* **What this task involves**:
In the material below, find the line with "match s with" and the line with "r_size_bytes := r_size_bytes r;", then output those two lines and every line between them, exactly.

···

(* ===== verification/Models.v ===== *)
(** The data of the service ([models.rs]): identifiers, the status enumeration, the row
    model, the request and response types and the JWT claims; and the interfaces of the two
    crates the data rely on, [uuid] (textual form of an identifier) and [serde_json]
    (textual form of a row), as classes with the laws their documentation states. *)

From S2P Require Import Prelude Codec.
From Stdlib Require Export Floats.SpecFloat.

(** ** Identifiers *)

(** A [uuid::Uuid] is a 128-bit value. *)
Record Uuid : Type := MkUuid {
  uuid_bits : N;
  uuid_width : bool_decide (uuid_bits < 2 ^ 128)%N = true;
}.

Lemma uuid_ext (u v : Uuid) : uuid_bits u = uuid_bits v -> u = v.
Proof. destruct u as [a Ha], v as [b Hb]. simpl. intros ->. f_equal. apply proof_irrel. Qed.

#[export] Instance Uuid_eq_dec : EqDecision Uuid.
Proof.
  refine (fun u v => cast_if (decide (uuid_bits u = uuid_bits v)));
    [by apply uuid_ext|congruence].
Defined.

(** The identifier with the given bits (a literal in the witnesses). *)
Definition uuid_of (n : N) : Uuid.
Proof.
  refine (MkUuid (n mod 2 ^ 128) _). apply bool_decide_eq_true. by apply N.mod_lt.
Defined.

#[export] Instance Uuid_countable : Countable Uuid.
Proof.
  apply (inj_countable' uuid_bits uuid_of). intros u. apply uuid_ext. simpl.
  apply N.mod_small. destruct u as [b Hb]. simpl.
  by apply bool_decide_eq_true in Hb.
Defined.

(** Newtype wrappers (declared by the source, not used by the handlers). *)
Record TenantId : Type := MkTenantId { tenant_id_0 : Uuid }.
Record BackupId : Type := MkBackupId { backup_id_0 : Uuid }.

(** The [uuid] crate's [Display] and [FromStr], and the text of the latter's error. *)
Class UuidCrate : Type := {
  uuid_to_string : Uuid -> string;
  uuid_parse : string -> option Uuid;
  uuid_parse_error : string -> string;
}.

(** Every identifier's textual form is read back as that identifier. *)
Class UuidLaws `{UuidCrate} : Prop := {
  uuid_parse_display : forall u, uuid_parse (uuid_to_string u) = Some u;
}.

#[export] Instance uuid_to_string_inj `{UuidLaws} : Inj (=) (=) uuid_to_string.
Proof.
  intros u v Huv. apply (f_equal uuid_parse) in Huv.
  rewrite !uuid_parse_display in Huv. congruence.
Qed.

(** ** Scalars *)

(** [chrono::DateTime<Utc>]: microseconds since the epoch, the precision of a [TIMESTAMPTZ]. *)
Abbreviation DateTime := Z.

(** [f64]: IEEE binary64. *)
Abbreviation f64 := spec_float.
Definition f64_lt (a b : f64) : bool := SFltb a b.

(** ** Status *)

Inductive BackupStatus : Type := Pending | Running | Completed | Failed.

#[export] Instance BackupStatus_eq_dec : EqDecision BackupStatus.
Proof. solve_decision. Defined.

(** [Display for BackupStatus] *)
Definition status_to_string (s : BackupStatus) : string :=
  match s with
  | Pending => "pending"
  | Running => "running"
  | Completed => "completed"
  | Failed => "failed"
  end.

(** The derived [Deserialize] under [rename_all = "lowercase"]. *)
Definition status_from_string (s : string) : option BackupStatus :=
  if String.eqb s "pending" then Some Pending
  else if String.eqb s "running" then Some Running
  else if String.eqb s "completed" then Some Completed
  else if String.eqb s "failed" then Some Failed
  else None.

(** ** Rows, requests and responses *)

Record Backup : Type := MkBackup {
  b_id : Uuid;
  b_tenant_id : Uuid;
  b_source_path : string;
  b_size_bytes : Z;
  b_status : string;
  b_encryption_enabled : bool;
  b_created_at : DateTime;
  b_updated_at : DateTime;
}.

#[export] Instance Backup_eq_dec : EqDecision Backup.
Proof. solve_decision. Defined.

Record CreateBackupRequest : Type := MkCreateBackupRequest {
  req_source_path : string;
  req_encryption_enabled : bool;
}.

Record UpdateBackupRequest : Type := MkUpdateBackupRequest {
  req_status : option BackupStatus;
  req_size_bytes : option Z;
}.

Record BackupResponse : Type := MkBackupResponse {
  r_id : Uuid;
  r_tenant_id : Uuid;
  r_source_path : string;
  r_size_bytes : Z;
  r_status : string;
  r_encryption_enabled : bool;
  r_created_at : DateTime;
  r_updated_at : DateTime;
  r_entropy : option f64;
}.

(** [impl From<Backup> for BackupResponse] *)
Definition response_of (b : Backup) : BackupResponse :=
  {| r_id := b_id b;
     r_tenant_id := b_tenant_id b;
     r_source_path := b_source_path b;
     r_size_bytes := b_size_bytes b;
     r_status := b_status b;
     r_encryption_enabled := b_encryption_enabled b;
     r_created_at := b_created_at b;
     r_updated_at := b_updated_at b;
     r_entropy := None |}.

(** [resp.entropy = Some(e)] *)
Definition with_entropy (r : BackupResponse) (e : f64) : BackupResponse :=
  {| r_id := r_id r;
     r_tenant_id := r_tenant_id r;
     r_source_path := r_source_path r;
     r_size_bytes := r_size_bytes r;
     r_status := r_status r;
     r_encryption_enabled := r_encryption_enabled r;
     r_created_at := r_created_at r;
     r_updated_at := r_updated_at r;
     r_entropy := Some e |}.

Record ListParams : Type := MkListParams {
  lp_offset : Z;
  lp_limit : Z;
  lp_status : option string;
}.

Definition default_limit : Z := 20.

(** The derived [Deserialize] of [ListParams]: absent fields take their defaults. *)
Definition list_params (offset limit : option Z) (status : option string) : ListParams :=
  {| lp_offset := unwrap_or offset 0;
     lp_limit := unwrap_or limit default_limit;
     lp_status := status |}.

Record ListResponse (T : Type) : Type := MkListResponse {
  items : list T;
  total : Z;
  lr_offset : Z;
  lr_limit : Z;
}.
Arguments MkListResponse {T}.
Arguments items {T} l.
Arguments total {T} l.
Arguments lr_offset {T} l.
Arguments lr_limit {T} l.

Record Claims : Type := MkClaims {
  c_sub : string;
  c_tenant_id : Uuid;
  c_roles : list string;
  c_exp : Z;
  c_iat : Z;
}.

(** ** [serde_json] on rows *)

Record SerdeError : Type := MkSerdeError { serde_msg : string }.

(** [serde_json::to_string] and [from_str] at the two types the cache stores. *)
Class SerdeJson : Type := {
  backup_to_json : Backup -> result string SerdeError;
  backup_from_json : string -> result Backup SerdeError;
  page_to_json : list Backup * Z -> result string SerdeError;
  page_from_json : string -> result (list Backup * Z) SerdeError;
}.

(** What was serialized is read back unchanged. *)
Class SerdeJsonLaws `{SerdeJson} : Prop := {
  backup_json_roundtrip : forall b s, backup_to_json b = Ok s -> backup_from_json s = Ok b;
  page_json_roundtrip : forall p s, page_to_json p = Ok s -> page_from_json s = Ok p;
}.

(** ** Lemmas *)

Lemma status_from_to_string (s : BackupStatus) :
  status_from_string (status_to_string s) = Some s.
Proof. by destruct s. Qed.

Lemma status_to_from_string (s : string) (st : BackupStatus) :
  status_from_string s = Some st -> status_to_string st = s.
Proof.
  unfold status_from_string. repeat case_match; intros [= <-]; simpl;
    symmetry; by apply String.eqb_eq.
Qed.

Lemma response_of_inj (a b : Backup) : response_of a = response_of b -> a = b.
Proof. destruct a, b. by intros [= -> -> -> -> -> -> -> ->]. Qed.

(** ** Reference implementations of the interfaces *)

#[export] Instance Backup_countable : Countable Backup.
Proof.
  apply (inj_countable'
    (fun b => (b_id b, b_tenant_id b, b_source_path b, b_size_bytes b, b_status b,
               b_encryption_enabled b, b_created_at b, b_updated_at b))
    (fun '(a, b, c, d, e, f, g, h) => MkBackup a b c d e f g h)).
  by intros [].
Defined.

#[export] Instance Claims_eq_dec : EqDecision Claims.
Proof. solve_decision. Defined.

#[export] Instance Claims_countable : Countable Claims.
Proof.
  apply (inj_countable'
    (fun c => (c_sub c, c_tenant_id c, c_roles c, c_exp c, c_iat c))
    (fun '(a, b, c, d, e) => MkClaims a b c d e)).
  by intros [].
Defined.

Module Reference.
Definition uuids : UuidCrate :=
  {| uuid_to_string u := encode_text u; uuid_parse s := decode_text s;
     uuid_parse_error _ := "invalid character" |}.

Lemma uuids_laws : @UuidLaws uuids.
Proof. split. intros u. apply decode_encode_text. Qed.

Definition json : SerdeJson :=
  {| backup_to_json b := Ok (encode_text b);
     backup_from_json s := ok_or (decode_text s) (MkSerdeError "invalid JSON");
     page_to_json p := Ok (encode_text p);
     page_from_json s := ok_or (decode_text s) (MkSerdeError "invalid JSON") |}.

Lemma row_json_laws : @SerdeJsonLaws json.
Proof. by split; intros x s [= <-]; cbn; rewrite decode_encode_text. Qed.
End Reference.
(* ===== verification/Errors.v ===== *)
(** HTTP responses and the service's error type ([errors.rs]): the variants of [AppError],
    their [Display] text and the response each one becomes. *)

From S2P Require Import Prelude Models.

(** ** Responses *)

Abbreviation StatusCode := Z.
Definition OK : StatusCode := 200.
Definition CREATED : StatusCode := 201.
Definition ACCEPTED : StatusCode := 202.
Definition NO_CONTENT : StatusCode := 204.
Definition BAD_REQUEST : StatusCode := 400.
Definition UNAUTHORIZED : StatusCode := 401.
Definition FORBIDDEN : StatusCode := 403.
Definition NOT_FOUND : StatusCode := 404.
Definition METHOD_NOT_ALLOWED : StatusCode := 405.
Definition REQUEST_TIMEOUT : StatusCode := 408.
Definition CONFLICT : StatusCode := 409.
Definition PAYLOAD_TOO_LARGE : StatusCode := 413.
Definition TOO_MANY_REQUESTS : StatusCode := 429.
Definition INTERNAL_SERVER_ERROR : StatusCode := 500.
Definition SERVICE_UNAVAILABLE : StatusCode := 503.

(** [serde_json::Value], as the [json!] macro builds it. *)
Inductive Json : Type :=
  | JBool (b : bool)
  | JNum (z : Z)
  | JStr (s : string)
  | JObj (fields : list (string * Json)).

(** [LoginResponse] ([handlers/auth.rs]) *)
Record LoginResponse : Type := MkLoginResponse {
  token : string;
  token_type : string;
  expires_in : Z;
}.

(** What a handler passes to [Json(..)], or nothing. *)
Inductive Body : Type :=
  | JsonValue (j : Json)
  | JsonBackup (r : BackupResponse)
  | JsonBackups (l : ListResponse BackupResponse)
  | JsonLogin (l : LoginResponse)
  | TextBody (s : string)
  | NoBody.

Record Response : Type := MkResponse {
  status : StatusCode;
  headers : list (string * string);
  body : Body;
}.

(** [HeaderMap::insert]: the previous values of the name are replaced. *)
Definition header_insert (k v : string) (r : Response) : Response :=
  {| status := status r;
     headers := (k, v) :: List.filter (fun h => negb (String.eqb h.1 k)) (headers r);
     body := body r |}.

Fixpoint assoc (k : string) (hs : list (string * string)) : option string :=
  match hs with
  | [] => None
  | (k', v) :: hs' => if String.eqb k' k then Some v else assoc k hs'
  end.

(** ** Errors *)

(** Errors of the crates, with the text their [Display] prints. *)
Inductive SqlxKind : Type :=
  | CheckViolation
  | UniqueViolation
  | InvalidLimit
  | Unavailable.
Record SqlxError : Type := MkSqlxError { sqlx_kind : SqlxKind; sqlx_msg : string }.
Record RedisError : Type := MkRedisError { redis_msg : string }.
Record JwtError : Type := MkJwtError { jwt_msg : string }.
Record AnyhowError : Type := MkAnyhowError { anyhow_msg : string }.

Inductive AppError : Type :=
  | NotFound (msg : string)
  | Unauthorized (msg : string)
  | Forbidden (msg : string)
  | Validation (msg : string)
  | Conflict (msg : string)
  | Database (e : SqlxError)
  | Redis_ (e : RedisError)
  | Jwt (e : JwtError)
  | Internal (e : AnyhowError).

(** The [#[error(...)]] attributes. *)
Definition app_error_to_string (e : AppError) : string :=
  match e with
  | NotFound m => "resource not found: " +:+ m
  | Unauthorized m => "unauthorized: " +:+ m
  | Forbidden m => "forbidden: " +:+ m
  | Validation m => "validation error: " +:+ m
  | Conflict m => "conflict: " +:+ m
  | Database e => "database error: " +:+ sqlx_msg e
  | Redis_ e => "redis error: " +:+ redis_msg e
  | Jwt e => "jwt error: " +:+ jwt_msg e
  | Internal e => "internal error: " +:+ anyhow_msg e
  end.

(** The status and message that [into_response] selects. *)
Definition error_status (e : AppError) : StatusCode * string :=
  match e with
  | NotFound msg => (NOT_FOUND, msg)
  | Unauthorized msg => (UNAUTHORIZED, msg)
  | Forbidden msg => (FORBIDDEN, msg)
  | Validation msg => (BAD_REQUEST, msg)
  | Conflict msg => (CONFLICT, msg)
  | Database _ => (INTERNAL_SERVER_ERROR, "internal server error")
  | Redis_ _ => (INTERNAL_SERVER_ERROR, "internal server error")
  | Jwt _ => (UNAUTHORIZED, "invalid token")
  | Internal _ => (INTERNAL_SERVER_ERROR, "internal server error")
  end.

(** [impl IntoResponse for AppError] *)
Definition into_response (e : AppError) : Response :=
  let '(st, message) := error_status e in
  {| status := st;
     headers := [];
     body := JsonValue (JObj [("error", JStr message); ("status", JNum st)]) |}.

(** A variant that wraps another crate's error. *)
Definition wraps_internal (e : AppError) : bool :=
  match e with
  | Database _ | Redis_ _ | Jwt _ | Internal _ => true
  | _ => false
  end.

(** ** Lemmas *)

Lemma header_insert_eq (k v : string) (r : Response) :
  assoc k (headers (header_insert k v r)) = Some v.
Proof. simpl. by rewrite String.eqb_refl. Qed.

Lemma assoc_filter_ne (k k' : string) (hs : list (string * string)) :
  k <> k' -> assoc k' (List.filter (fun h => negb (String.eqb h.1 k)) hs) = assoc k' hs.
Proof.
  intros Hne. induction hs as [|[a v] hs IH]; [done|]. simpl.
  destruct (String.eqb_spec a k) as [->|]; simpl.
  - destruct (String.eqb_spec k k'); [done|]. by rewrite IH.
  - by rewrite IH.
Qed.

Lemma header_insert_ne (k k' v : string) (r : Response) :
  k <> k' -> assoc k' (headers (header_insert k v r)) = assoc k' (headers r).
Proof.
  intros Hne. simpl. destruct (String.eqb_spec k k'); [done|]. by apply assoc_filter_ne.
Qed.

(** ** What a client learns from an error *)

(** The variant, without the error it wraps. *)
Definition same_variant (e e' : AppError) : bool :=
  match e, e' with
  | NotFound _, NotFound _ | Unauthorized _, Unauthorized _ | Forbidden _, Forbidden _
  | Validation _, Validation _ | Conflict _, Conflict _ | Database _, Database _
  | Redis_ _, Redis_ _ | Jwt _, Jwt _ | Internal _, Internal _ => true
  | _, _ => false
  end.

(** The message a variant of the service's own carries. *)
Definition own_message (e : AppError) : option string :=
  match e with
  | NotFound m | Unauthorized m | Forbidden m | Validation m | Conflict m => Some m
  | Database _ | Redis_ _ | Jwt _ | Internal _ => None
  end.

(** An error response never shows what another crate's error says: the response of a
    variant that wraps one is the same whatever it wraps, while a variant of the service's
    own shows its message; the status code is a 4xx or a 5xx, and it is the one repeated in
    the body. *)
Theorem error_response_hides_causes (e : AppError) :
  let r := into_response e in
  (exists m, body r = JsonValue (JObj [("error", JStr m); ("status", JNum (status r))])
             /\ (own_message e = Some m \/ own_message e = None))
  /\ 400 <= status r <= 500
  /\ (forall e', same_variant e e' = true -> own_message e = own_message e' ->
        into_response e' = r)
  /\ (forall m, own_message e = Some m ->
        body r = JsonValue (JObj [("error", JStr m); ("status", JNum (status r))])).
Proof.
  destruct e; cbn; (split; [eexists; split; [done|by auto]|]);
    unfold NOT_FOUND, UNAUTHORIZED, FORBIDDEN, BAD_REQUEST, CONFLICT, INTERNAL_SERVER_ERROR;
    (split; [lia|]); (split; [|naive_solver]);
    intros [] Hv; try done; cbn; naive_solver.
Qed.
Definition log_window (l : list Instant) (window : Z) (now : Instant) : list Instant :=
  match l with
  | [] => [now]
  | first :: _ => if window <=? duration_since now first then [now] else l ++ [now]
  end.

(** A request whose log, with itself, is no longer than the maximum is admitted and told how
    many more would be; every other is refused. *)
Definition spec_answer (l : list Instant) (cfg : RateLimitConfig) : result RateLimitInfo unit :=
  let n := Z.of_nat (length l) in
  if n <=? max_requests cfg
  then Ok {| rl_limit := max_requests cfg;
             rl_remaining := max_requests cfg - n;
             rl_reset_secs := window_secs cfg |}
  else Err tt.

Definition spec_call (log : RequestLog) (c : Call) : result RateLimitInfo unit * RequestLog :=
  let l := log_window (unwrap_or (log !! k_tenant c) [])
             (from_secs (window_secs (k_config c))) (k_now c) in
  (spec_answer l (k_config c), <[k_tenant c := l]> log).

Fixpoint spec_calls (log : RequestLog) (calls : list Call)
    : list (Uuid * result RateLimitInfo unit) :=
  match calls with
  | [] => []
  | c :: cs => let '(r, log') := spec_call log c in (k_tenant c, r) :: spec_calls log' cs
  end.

···

* **Result of this exercise**:
  match s with
  | Pending => "pending"
  | Running => "running"
  | Completed => "completed"
  | Failed => "failed"
  end.

(** The derived [Deserialize] under [rename_all = "lowercase"]. *)
Definition status_from_string (s : string) : option BackupStatus :=
  if String.eqb s "pending" then Some Pending
  else if String.eqb s "running" then Some Running
  else if String.eqb s "completed" then Some Completed
  else if String.eqb s "failed" then Some Failed
  else None.

(** ** Rows, requests and responses *)

Record Backup : Type := MkBackup {
  b_id : Uuid;
  b_tenant_id : Uuid;
  b_source_path : string;
  b_size_bytes : Z;
  b_status : string;
  b_encryption_enabled : bool;
  b_created_at : DateTime;
  b_updated_at : DateTime;
}.

#[export] Instance Backup_eq_dec : EqDecision Backup.
Proof. solve_decision. Defined.

Record CreateBackupRequest : Type := MkCreateBackupRequest {
  req_source_path : string;
  req_encryption_enabled : bool;
}.

Record UpdateBackupRequest : Type := MkUpdateBackupRequest {
  req_status : option BackupStatus;
  req_size_bytes : option Z;
}.

Record BackupResponse : Type := MkBackupResponse {
  r_id : Uuid;
  r_tenant_id : Uuid;
  r_source_path : string;
  r_size_bytes : Z;
  r_status : string;
  r_encryption_enabled : bool;
  r_created_at : DateTime;
  r_updated_at : DateTime;
  r_entropy : option f64;
}.

(** [impl From<Backup> for BackupResponse] *)
Definition response_of (b : Backup) : BackupResponse :=
  {| r_id := b_id b;
     r_tenant_id := b_tenant_id b;
     r_source_path := b_source_path b;
     r_size_bytes := b_size_bytes b;
     r_status := b_status b;
     r_encryption_enabled := b_encryption_enabled b;
     r_created_at := b_created_at b;
     r_updated_at := b_updated_at b;
     r_entropy := None |}.

(** [resp.entropy = Some(e)] *)
Definition with_entropy (r : BackupResponse) (e : f64) : BackupResponse :=
  {| r_id := r_id r;
     r_tenant_id := r_tenant_id r;
     r_source_path := r_source_path r;
     r_size_bytes := r_size_bytes r;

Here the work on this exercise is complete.